We are seeking a skilled AI Operations Specialist to join our growing ML/AI team. In this contract position, you'll play a central role in transitioning machine learning models from research to reliable, large-scale production systems. Your work will directly support the expansion of AI-driven learning experiences, ensuring performance, scalability, and observability across services.
Key Responsibilities
- Develop and manage CI/CD pipelines tailored for machine learning workflows, enabling seamless model training, packaging, and deployment across microservices.
- Operate and optimize containerized applications on AWS ECS, balancing efficiency, responsiveness, and uptime.
- Automate infrastructure setup and configuration using Terraform to ensure consistent, reproducible environments.
- Support and scale backend services that integrate with external large language model providers.
- Design and maintain data pipelines that extract, transform, and load data from BigQuery, S3, and DynamoDB into training and inference systems.
- Implement monitoring and tracing solutions using Datadog, OpenTelemetry, and Langfuse to track model behavior and define service-level objectives.
- Partner with machine learning engineers to deploy models using BentoML and FastAPI in containerized production environments.
Required Expertise
- 2–3 years of experience in ML operations, with a foundation of 3–4 years in DevOps, CloudOps, or site reliability engineering.
- Strong programming skills in Python, with hands-on experience in Docker and container orchestration.
- Proven track record building CI/CD systems for machine learning in enterprise settings.
- Familiarity with Infrastructure as Code, particularly Terraform.
- Experience working with AWS services including ECS, ECR, S3, DynamoDB, and CloudWatch, as well as GCP tools like BigQuery and Vertex AI.
- Direct experience integrating and monitoring LLMs using OpenAI API, Google GenAI, and tracing tools like Langfuse.
- Background in constructing and maintaining data pipelines for model training and feature engineering.
- Understanding of the full ML lifecycle, including training, evaluation, experiment tracking (e.g., MLFlow, Weights & Biases), and model version control.

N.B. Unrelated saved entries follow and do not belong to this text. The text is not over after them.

(* ===== verification/LabPages.v ===== *)
(** * LabPages: the lab and student pages, [app/(app)/labs] and [app/(app)/students]

    The list of labs, a lab, one of its placements and the form that recreates its container,
    with their client components.  A component with state takes it as an argument.  [None] is
    [notFound()].

    The second part relates what the pages offer to what the actions accept. *)
From stdpp Require Import pretty.
From S2P Require Import Prelude Js Numbers Schema Sql DbWf Secrets Queue Testbed Settings Format Mailer Placements Labs Students Nodes Hub HubConn Web RateLimit Flash Actions LabActions Console View QueueFacts.
Open Scope Z_scope.

Abbreviation page := (html console_action).

(** [labs/_components/PlacementForm.tsx]: a node a lab can be granted access to. *)
Record NodeOpt := mkNodeOpt {
  no_id : Z; no_name : string; no_online : bool; no_coldBackend : ColdBackend;
  no_ownerName : option string; no_ready : bool; no_blockedReason : option string }.

Definition state_str (s : PlacementState) : string :=
  match s with
  | PQueued => "queued" | PProvisioning => "provisioning" | PActive => "active"
  | PFailed => "failed" | PDeleting => "deleting"
  end.
Definition member_state_str (s : MemberState) : string :=
  match s with
  | MQueued => "queued" | MProvisioning => "provisioning" | MActive => "active"
  | MFailed => "failed" | MRemoving => "removing"
  end.
Definition online_str (b : bool) : string := if b then "online" else "offline".

(** The state of the grant form: the node chosen, and the boxes of the quota fields. *)
Record GrantState := mkGrant { gr_nodeId : Z; gr_fast : bool; gr_cold : bool }.
Definition grant0 : GrantState := mkGrant 0 false false.

Section lab_pages.
Context {HK : Honker} {PF : Platform}.

(** [{ key: value }[key]] of the settings, at the type the pages use *)
Definition s_num (key : string) (s : list (string * json)) : num :=
  num_of_json (default JNull (alookup key s)).
(** A value as the default of an input. *)
Definition s_attr (key : string) (s : list (string * json)) : string :=
  match default JNull (alookup key s) with JNull => "" | v => js_String v end.
Definition s_bool (key : string) (s : list (string * json)) : bool :=
  json_truthy (default JNull (alookup key s)).
Definition tb_attr (bytes : num) : string := num_str (num_div bytes (num_of_Z TIB)).

(** [x ? takeFlash(x) : null] *)
Definition flash_of (o : option string) : WAct (option string) :=
  match o ≫= or_null with Some id => takeFlash id | None => mret None end.
Definition notice (o : option string) : list page := show_str o (fun s => [HText s]).

(** ** [labs/_components] *)

Definition CreateLabForm (labs : list (Z * string)) (copyFrom : Z) : page :=
  HForm CCreateLab (
    [input_required "name" ""; input_required "piUsername" ""; input_required "piName" "";
     input_required "piEmail" ""] ++
    show (0 <? length labs)%nat
      [HCtl (mkControl "copyFromLabId"
         (KSelect (("0", false) :: ((fun l => (string_of_Z l.1, false)) <$> labs)))
         (string_of_Z copyFrom) false false);
       HCtl (mkControl "copyStudents" (KCheck false) "on" (copyFrom =? 0) false)] ++
    [submit "Create lab"]).

Definition StudentQuotaFields (allowCold : bool) (fastDefault coldDefault : option num) (fast cold : bool)
    : list page :=
  let quota name d := HCtl (mkControl name KNumber (num_str (nullish d (num_of_Z 1))) false true) in
  [checkbox "enableStudentFastQuota" fast] ++ show fast [quota "studentFastTb" fastDefault] ++
  (if allowCold
   then [checkbox "enableStudentColdQuota" cold] ++ show cold [quota "studentColdTb" coldDefault]
   else []).

Definition PlacementForm (labId : Z) (nodes : list NodeOpt) (defaultFastTb defaultColdTb : num)
    (st : GrantState) : page :=
  match nodes with
  | [] => HText "No nodes available"
  | _ =>
      let noNodeSelected := gr_nodeId st =? 0 in
      let selected := get_row (fun n => no_id n = gr_nodeId st) nodes in
      let isSmb := match selected with Some n => bool_decide (no_coldBackend n = Smb) | None => false end in
      let blocked := match selected with Some n => negb (no_ready n) | None => false end in
      HForm CGrantNodeAccess (
        [hidden "labId" (string_of_Z labId);
         HCtl (mkControl "nodeId"
           (KSelect (("", true) :: ((fun n => (string_of_Z (no_id n), false)) <$> nodes)))
           (if noNodeSelected then "" else string_of_Z (gr_nodeId st)) false true);
         number_input "fastTb" (num_str defaultFastTb)] ++
        (if isSmb
         then [HText ("Managed by owner " +:+ or_dash (selected ≫= no_ownerName))]
         else [number_input "coldTb" (num_str defaultColdTb)]) ++
        [input "image" DEFAULT_IMAGE; input "cpus" "4"; input "memory" "8g"; input "shmSize" "1g";
         input "rootfsQuota" "300g"; input "restart" "unless-stopped"] ++
        StudentQuotaFields (negb isSmb) None None (gr_fast st) (gr_cold st) ++
        show blocked (show_some (selected ≫= no_blockedReason) (fun r => [HText r])) ++
        [HButton "Grant node access" (blocked || noNodeSelected)])
  end.

(** ** [labs/page.tsx] *)

(** [Map.get(k) ?? []], extended by one. *)
Definition push_to {V} (k : Z) (v : V) (m : gmap Z (list V)) : gmap Z (list V) :=
  <[k := default [] (m !! k) ++ [v]]> m.
Definition placements_by_lab (l : list LabPlacementSummary) : gmap Z (list LabPlacementSummary) :=
  fold_left (fun m p => push_to (lp_lab_id p) p m) l ∅.

Definition placement_href (labId placementId : Z) : string :=
  "/labs/" +:+ string_of_Z labId +:+ "/placements/" +:+ string_of_Z placementId.

Definition lab_row (m : gmap Z (list LabPlacementSummary)) (l : LabSummary) : page :=
  let lab := ls_lab l in
  HEl ([HLink ("/labs/" +:+ string_of_Z (l_id lab)) [HText (l_name lab)];
        HText (or_dash (l_pi_name lab))] ++
       show_str (l_pi_email lab) (fun e => [HText e]) ++
       [HText (nat_str (ls_student_count l))] ++
       (if (ls_placement_count l =? 0)%nat then [HText "none"]
        else (fun p => HLink (placement_href (l_id lab) (lp_id p))
                         [HText (lp_node_name p +:+ ": " +:+ state_str (lp_state p))])
               <$> default [] (m !! l_id lab))).

Definition LabsPage (imported : option string) (copyFrom : Z) : WAct page :=
  importedMsg ← flash_of imported;
  labs ← on_act listLabs;
  summaries ← on_act listLabPlacementSummaries;
  mret (HEl (notice importedMsg ++
    [CreateLabForm ((fun l => (l_id (ls_lab l), l_name (ls_lab l))) <$> labs) copyFrom] ++
    match labs with
    | [] => [HText "No labs yet."]
    | _ => lab_row (placements_by_lab summaries) <$> labs
    end)).

(** ** [labs/[id]/page.tsx] *)

Definition PlacementCard (p : Placement) (clients : list string) : page :=
  let r := pl_row p in
  HEl ([HText (pl_node_name p); badge (online_str (pl_online p)); badge (state_str (p_state r))] ++
       show (bool_decide (p_state r = PFailed)) (show_str (p_last_error r) (fun e => [HText e])) ++
       [HText ("SSH port " +:+ string_of_Z (p_ssh_port r) +:+ " · image " +:+ p_image r);
        HText (if bool_decide (pl_cold_backend p = Smb)
               then "Cold storage managed by " +:+ nullish (pl_cold_owner_name p) "unconfigured owner"
               else if (0 <? length clients)%nat then "Cold-storage owner for " +:+ join ", " clients
               else "Local ZFS cold storage.");
        HLink (placement_href (p_lab_id r) (p_id r)) [HText "Manage placement"]]).

(** The SMB clients of a placement's node among the lab's placements. *)
Definition clients_of (placements : list Placement) (p : Placement) : list string :=
  pl_node_name <$> filter (fun c => pl_cold_owner_node_id c = Some (p_node_id (pl_row p))) placements.

(** A node with its owner's name and the state of the owner's placement of the lab. *)
Definition node_opt (d : Db) (labId : Z) (n : NodeRow) : NodeOpt :=
  let owner_name := n_name <$> (n_cold_owner_node_id n ≫= node_of d) in
  let owner_state := i ← n_cold_owner_node_id n;
    p_state <$> get_row (fun p => p_lab_id p = labId /\ p_node_id p = i) (rows (lab_placements d)) in
  let '(ready, blockedReason) :=
    if bool_decide (n_cold_backend n = Smb) then
      match owner_name ≫= or_null with
      | None => (false, Some "This SMB node has no cold-storage owner configured (set it on the Nodes page).")
      | Some o =>
          if negb (bool_decide (owner_state = Some PActive))
          then (false, Some ("Grant the owner '" +:+ o +:+ "' access to this lab first (its placement is " +:+
                             nullish (state_str <$> owner_state) "missing" +:+ ")."))
          else if negb (n_cold_ready n)
          then (false, Some ("The SMB cold-storage mount on '" +:+ n_name n +:+ "' is not active yet."))
          else (true, None)
      end
    else (true, None) in
  mkNodeOpt (n_id n) (n_name n) (n_online n) (n_cold_backend n) owner_name ready blockedReason.

Definition availableNodes (d : Db) (labId : Z) (placements : list Placement) : list NodeOpt :=
  node_opt d labId <$>
    filter (fun n => n_id n ∉ (fun p => p_node_id (pl_row p)) <$> placements)
      (sort_by (by_name n_name) (rows (nodes d))).

(** A student's row of a roster, with the form that removes them. *)
Definition roster_row (act : FormData -> console_action) (labId : Z) (m : Member) : page :=
  let s := mb_student m in
  HEl [HText (s_username s); HText (or_dash (s_email s)); HText (or_dash (s_name s));
       HText (or_dash (s_student_id s));
       if mb_is_pi m then badge "PI · protected"
       else HForm act [hidden "labId" (string_of_Z labId); hidden "studentId" (string_of_Z (s_id s));
                       checkbox "deleteData" false; submit "Remove"]].

Definition lab_meta_form (lab : LabRow) (members : list Member) : page :=
  HForm CUpdateLabMeta
    [hidden "labId" (string_of_Z (l_id lab));
     input_required "piUsername"
       (nullish ((fun m => s_username (mb_student m)) <$> get_row (fun m => mb_is_pi m = true) members) "");
     input "piName" (nullish (l_pi_name lab) ""); input "piEmail" (nullish (l_pi_email lab) "");
     submit "Save"].
(* ===== verification/SettingsPages.v ===== *)
(** * SettingsPages: the settings, backups and email-template pages

    [app/(app)/settings/page.tsx], [backups/page.tsx] with [ClientTime.tsx], and
    [email-templates/page.tsx] with [SignatureEditor.tsx].  Their forms show the stored settings
    and post to the actions of [SettingsActions], [BackupActions] and [Actions].  Formatting by
    the viewer's locale is a parameter.

    The second part: what saving an unedited form does, and that no page shows a secret. *)
From S2P Require Import Prelude Js Numbers Schema Sql DbWf Env Secrets Queue Testbed Settings SettingsFacts Format Mailer MailerFacts Hub HubConn Web WebFixture Maintenance WebDav Backup Announce AnnounceFacts RateLimit Flash Auth Actions SettingsActions Console View LabPages QueueFacts.
From Stdlib Require Import Ascii.
Open Scope Z_scope.

(** The placeholders shown with the templates, without their descriptions: [lib/settings.ts],
    [lib/announcements.ts]. *)
Definition WELCOME_EMAIL_VARS : list string :=
  ["name"; "username"; "password"; "host"; "host_alias"; "port"; "lab"; "node"; "student_id"; "email"].
Definition GPU_EMAIL_VARS : list string := ["username"; "pid"; "lab"; "node"; "grace_minutes"].
Definition REMOVAL_EMAIL_VARS : list string := ["lab"; "data_status"].
Definition QUOTA_EMAIL_VARS : list string := ["lab"; "pool"; "pct"; "used"; "quota"; "breakdown"].
Definition STUDENT_QUOTA_EMAIL_VARS : list string :=
  ["name"; "username"; "lab"; "node"; "pool"; "pct"; "used"; "quota"].
Definition USAGE_REPORT_EMAIL_VARS : list string := ["name"; "lab"; "node"; "report"].
Definition PLACEMENT_COMPLETE_EMAIL_VARS : list string :=
  ["name"; "lab"; "node"; "usernames"; "fast_quota"; "cold_quota"; "student_fast_quota"; "student_cold_quota"].
Definition ANNOUNCEMENT_VARS : list string := ["name"; "email"; "sender"; "sender_email"].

- Ability to detect and respond to model drift over time.
- Exposure to NLP frameworks such as Hugging Face Transformers, spaCy, or sentence-transformers.
- Knowledge of vector databases like LanceDB or FAISS and embedding-based retrieval systems.
- Experience deploying deep learning models built with TensorFlow or PyTorch in production environments.
- Familiarity with classical ML libraries including scikit-learn, XGBoost, and LightGBM, along with explainability tools such as SHAP.
- Working knowledge of model serving platforms like BentoML and async Python web frameworks such as FastAPI.